__Exercise prompt__: Write out exactly the lines below that run from the one containing "Lemma assemble_layout header" through the one containing "w ← add_digit", both included, with no other lines.

__Entries supplied__:
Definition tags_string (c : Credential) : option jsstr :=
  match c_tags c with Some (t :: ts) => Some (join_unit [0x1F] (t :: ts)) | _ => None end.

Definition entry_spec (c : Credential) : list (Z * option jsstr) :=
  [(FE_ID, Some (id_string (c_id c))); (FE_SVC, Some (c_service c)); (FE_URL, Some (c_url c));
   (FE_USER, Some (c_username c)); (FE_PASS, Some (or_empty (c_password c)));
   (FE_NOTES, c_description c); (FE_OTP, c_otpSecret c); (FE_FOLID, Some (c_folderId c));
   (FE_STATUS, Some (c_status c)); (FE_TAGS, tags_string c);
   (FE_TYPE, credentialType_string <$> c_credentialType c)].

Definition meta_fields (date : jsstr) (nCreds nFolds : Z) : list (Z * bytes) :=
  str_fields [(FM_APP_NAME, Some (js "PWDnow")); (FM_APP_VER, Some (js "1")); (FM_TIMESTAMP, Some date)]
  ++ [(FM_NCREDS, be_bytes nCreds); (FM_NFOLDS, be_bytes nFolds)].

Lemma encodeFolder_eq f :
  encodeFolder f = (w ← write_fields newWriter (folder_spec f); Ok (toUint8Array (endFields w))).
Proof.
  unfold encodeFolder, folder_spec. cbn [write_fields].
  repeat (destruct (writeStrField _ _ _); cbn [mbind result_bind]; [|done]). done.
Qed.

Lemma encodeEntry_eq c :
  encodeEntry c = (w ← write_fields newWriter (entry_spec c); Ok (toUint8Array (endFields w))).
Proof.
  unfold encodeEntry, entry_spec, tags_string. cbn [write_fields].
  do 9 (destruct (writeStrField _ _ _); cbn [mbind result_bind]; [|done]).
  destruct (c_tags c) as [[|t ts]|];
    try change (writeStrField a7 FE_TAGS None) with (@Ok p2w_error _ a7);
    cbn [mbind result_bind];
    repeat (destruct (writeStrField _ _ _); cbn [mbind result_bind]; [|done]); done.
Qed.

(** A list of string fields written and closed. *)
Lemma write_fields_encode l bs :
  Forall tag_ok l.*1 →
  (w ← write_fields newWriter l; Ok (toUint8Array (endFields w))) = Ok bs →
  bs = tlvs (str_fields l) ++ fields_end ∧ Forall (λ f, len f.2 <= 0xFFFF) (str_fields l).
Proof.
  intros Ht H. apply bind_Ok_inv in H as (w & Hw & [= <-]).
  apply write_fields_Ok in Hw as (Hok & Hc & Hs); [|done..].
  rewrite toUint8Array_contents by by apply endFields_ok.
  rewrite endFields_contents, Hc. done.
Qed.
...
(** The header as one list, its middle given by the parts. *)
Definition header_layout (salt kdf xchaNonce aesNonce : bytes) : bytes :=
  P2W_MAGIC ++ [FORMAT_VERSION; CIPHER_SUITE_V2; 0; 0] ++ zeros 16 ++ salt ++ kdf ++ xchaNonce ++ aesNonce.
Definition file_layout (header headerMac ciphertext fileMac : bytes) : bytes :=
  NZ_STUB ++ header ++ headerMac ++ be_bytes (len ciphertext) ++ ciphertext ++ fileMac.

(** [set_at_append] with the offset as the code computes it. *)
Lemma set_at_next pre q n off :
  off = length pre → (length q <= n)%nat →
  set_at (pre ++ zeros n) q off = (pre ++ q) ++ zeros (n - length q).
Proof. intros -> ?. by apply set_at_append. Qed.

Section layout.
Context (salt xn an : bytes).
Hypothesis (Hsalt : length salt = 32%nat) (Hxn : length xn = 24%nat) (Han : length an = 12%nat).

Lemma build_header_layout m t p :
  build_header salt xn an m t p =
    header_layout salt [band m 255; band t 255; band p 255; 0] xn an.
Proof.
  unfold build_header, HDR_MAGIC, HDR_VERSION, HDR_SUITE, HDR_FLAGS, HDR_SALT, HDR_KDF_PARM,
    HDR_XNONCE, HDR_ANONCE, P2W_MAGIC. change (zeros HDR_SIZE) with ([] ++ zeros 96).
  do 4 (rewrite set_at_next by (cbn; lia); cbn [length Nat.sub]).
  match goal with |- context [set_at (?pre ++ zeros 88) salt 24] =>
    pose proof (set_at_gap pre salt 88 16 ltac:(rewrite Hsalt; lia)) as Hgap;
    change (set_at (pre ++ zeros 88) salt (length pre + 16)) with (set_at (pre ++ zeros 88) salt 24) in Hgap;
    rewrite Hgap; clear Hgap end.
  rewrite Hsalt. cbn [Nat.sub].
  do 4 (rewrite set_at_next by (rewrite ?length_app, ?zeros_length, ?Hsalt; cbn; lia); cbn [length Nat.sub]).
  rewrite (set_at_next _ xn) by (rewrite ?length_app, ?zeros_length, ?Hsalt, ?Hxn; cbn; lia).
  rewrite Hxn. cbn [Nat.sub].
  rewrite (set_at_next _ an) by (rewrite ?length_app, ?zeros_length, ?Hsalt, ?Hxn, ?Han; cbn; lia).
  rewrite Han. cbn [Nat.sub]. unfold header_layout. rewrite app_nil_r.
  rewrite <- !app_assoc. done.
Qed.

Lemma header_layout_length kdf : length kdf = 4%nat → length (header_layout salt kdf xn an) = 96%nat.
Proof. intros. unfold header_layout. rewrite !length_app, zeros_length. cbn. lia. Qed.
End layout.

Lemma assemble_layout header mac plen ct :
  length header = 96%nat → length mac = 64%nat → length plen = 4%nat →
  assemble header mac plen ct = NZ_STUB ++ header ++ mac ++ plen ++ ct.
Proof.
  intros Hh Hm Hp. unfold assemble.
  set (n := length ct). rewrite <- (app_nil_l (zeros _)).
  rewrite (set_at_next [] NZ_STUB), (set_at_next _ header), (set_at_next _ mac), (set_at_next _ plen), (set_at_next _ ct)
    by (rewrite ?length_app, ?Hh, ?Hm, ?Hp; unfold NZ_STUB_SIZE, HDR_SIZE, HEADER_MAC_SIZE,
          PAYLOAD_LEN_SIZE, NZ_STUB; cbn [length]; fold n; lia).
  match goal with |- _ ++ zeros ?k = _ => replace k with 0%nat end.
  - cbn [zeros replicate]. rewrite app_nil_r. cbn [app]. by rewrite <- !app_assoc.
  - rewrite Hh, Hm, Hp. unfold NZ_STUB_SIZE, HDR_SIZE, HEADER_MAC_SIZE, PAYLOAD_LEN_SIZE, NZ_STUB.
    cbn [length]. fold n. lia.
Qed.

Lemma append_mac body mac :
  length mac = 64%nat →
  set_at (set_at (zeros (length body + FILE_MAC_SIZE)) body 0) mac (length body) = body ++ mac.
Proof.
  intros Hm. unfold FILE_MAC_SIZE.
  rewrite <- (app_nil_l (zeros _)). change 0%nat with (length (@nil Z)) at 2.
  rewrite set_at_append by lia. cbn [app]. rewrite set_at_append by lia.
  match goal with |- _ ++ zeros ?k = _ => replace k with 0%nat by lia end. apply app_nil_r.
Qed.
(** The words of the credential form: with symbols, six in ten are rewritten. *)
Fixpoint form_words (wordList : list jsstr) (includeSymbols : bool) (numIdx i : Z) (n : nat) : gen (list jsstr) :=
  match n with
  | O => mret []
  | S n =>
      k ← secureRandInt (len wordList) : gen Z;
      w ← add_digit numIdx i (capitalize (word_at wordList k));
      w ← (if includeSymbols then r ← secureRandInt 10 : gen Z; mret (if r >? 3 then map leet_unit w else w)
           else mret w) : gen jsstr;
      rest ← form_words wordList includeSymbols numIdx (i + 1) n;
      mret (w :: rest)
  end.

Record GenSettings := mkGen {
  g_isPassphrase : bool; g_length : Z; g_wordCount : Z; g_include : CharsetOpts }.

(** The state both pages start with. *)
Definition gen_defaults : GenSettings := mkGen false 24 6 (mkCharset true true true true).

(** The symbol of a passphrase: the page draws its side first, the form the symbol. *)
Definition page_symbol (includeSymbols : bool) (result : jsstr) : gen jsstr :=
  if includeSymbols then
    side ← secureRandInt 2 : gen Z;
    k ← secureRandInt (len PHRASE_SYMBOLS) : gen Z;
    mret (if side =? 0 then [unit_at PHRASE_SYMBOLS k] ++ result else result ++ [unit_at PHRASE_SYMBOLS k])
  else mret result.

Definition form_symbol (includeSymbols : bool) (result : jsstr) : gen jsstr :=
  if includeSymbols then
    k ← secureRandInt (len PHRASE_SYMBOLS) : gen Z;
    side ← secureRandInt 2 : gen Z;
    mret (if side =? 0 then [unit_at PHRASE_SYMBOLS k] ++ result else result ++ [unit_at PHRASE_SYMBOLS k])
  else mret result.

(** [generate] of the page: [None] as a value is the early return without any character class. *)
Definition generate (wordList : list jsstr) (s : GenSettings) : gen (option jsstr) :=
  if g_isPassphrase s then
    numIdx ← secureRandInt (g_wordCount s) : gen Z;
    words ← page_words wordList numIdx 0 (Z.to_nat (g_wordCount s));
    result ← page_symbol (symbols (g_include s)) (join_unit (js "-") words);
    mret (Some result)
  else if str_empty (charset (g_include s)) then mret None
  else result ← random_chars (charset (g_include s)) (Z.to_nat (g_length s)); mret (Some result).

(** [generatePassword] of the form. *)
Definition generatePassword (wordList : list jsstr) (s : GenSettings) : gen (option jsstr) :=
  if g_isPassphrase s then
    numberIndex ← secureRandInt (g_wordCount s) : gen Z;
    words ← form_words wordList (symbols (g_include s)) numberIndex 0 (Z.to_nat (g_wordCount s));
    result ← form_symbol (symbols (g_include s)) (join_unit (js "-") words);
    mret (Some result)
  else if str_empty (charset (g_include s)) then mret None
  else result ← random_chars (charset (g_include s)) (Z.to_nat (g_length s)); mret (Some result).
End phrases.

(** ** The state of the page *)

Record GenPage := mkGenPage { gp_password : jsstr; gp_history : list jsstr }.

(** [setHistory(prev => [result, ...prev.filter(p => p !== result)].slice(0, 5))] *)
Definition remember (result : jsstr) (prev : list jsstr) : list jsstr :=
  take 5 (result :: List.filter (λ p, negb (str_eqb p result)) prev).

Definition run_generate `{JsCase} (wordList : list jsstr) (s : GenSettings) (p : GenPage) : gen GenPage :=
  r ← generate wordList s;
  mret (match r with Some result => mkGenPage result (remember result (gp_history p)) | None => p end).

__Solution to the problem__:
Lemma assemble_layout header mac plen ct :
  length header = 96%nat → length mac = 64%nat → length plen = 4%nat →
  assemble header mac plen ct = NZ_STUB ++ header ++ mac ++ plen ++ ct.
Proof.
  intros Hh Hm Hp. unfold assemble.
  set (n := length ct). rewrite <- (app_nil_l (zeros _)).
  rewrite (set_at_next [] NZ_STUB), (set_at_next _ header), (set_at_next _ mac), (set_at_next _ plen), (set_at_next _ ct)
    by (rewrite ?length_app, ?Hh, ?Hm, ?Hp; unfold NZ_STUB_SIZE, HDR_SIZE, HEADER_MAC_SIZE,
          PAYLOAD_LEN_SIZE, NZ_STUB; cbn [length]; fold n; lia).
  match goal with |- _ ++ zeros ?k = _ => replace k with 0%nat end.
  - cbn [zeros replicate]. rewrite app_nil_r. cbn [app]. by rewrite <- !app_assoc.
  - rewrite Hh, Hm, Hp. unfold NZ_STUB_SIZE, HDR_SIZE, HEADER_MAC_SIZE, PAYLOAD_LEN_SIZE, NZ_STUB.
    cbn [length]. fold n. lia.
Qed.

Lemma append_mac body mac :
  length mac = 64%nat →
  set_at (set_at (zeros (length body + FILE_MAC_SIZE)) body 0) mac (length body) = body ++ mac.
Proof.
  intros Hm. unfold FILE_MAC_SIZE.
  rewrite <- (app_nil_l (zeros _)). change 0%nat with (length (@nil Z)) at 2.
  rewrite set_at_append by lia. cbn [app]. rewrite set_at_append by lia.
  match goal with |- _ ++ zeros ?k = _ => replace k with 0%nat by lia end. apply app_nil_r.
Qed.
(** The words of the credential form: with symbols, six in ten are rewritten. *)
Fixpoint form_words (wordList : list jsstr) (includeSymbols : bool) (numIdx i : Z) (n : nat) : gen (list jsstr) :=
  match n with
  | O => mret []
  | S n =>
      k ← secureRandInt (len wordList) : gen Z;
      w ← add_digit numIdx i (capitalize (word_at wordList k));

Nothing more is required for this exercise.